‘Tis the season for best-of lists, I hear. I don’t want to feel left out of the list-making, so I’ve decided to create one of my own. As I have mentioned many times on this blog, I have been writing a book for the last few years, and I have read a lot (and I mean A LOT) of material in the process of doing research for the project. I thought, then, that I might make a list of the best education books I have read in that period of time. Hence, this is not a list of my Absolute Top Picks of All Time, although some of the books I discuss below would make that list as well. Instead, it is a recent best-of list. Let me know what your own favorites are in the comments!
Here they are, in alphabetical order:
Susan Debra Blum, “I love learning; I hate school”: An Anthropology of College. I learned a lot from this book. Blum brings her skills as an anthropologist to bear on our institutions of higher education and forces us to ask essential questions about the work we do.
Susan Engel, The Hungry Mind. This is an amazing book! I recommend it so often that I think people are getting tired of me. Engel provides an in-depth study of curiosity: why it matters, how essential it is for child development, how it gets lost in our educational systems, and what we can do about it.
Alison Gopnik, Andrew N. Meltzoff, and Patricia K. Kuhl, The Scientist in the Crib.
I was late to the party on this book (it was published in 1999), but it forever changed my view on learning. Just read it; you’ll see. I have to thank my friend and colleague Robin Paige for recommending the book to me.
Anya Kamenetz, The Test. Kamenetz’s criticisms of the standardized test movement in America are powerful. She clearly shows the damage they have done and offers important suggestions for a way forward.
Jessica Lahey, The Gift of Failure. This is not strictly a book about education–it covers parenting, as well–but Lahey is a middle school teacher, and so much of the book connects to our work in the classroom. It’s a vital read for lots of reasons, but my favorite quote from the book says a lot about its importance: “We have taught our kids to fear failure, and in doing so, we have blocked the surest and clearest path to their success. That’s certainly not what we meant to do, and we did it for all the best and well-intentioned reasons, but it’s what we have wrought” (xi).

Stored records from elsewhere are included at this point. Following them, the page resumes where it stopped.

(** * FleetRoute: the two callers of the route solver

    A shallow embedding of the "Optimize Now" handlers of [Lite.py] and
    [pages/Pro.py], the two Streamlit pages that prepare a distance matrix,
    call [solve_vrp] once per vehicle (or route) and record the result in the
    session state, and of what the two scripts do around them: the buttons
    that reset, load and edit the stops and the routes, the request for the
    route line, and Lite's dashboard.

    Python values are modelled as follows.
    - [str] is [string], holding the bytes of the UTF-8 encoding of the
      text: a character is one to four bytes.
    - [float] is the kernel's binary64 [float]; the [int] literals that
      meet floats in the arithmetic ([0], [40], [60], [111]) are the floats
      they convert to, and [int / int] is the double nearest to the
      quotient.  [x ** y] goes through the [pow] of the platform's C
      library, which is a parameter.  Results beyond the double range,
      where CPython raises [OverflowError], are outside the model
      (coordinates are degrees and distances are metres).
    - an [int] used as an index or a count is a [Z].
    - a raised exception is the [Exc] result of the [res] type; a handler
      is a function from the session state to a result and a new state.
    - the web services ([gmaps.geocode], [gmaps.distance_matrix]), the
      solver ([fleet_optimizer.solve_vrp], imported by both pages) and the
      platform's [pow] are the fields of a [services] record: functions of
      their arguments. *)

From Stdlib Require Import ZArith List String Ascii Lia Bool Floats.
From Stdlib Require DecimalString DecimalZ DecimalPos.
Import ListNotations.

Set Warnings "-inexact-float".
Open Scope string_scope.
Open Scope Z_scope.

(** ** Exceptions and results *)

Inductive exn : Type :=
| TypeError
| IndexError
| KeyError
| ApiError (msg : string)       (* raised by the googlemaps client *)
| EngineError (msg : string)    (* raised inside solve_vrp *)
| StopException.                (* st.stop() *)

Inductive res (A : Type) : Type :=
| Val (a : A)
| Exc (e : exn).
Arguments Val {A} a.
Arguments Exc {A} e.

Definition rbind {A B : Type} (c : res A) (k : A -> res B) : res B :=
  match c with
  | Val a => k a
  | Exc e => Exc e
  end.

Declare Scope res_scope.
Delimit Scope res_scope with res.
Notation "'let?' x ':=' c 'in' k" := (rbind c (fun x => k))
  (at level 10, x name, c at level 100, k at level 200) : res_scope.
Open Scope res_scope.

Fixpoint rmap {A B : Type} (f : A -> res B) (l : list A) : res (list B) :=
  match l with
  | [] => Val []
  | x :: xs =>
      let? y := f x in
      let? ys := rmap f xs in
      Val (y :: ys)
  end.

(** ** Python built-ins used by the two pages *)

Module Py.

(** [str.isspace] on one character, by its code point: the characters
    Python takes for whitespace (U+0009 to U+000D, U+001C to U+0020, U+0085,
    U+00A0, U+1680, U+2000 to U+200A, U+2028, U+2029, U+202F, U+205F and
    U+3000). *)
Definition isspace (cp : N) : bool :=
  ((9 <=? cp) && (cp <=? 13) || (28 <=? cp) && (cp <=? 32) || (cp =? 133) || (cp =? 160)
   || (cp =? 5760) || (8192 <=? cp) && (cp <=? 8202) || (cp =? 8232) || (cp =? 8233)
   || (cp =? 8239) || (cp =? 8287) || (cp =? 12288))%N.

(** The six low bits of a continuation byte [10xxxxxx]. *)
Definition continuation (c : ascii) : option N :=
  let b := N_of_ascii c in
  if ((128 <=? b) && (b <? 192))%N then Some (b - 128)%N else None.

(** The first character of a string, as its code point, and the rest of
    the string; [None] for the empty string and for bytes that do not start
    with an encoded character. *)
Definition code_point (s : string) : option (N * string) :=
  match s with
  | EmptyString => None
  | String c0 r0 =>
      let b := N_of_ascii c0 in
      if (b <? 128)%N then Some (b, r0)
      else if (b <? 192)%N then None
      else if (b <? 224)%N then
        match r0 with
        | String c1 r1 =>
            match continuation c1 with
            | Some x1 => Some (((b - 192) * 64 + x1)%N, r1)
            | None => None
            end
        | _ => None
        end
      else if (b <? 240)%N then
        match r0 with
        | String c1 (String c2 r2) =>
            match continuation c1, continuation c2 with
            | Some x1, Some x2 => Some ((((b - 224) * 64 + x1) * 64 + x2)%N, r2)
            | _, _ => None
            end
        | _ => None
        end
      else if (b <? 248)%N then
        match r0 with
        | String c1 (String c2 (String c3 r3)) =>
            match continuation c1, continuation c2, continuation c3 with
            | Some x1, Some x2, Some x3 =>
                Some (((((b - 240) * 64 + x1) * 64 + x2) * 64 + x3)%N, r3)
            | _, _, _ => None
            end
        | _ => None
        end
      else None
  end.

James Lang, Small Teaching: Everyday Lessons from the Science of Learning. As someone who works in a Center for Teaching Excellence, this book has been a gift. Lang’s easy-to-implement suggestions pair efficiency with effectiveness and are supported by recent findings in cognitive science.
Claire Howell Major, Michael S. Harris, and Todd Zakrajsek, Teaching for Learning. I love this one! It’s such a useful handbook of pedagogical topics and research-based strategies. Any question you might have about teaching is addressed to some degree in this book.
Tracey Tokuhama-Espinosa, Mind, Brain, and Education Science. Although I have some methodological quibbles with the self-described discipline of MBE Science, this book is a wonderful example of how to productively synthesize findings from science research and apply it responsibly to our work as educators.
Honorable Mention: I am currently reading Sarah Rose Cavanagh‘s The Spark of Learning: Energizing the College Classroom with the Science of Emotion. Because I haven’t finished it yet, I did not include it in the main list, but I fully expect it to make the next list I write (whenever that may be).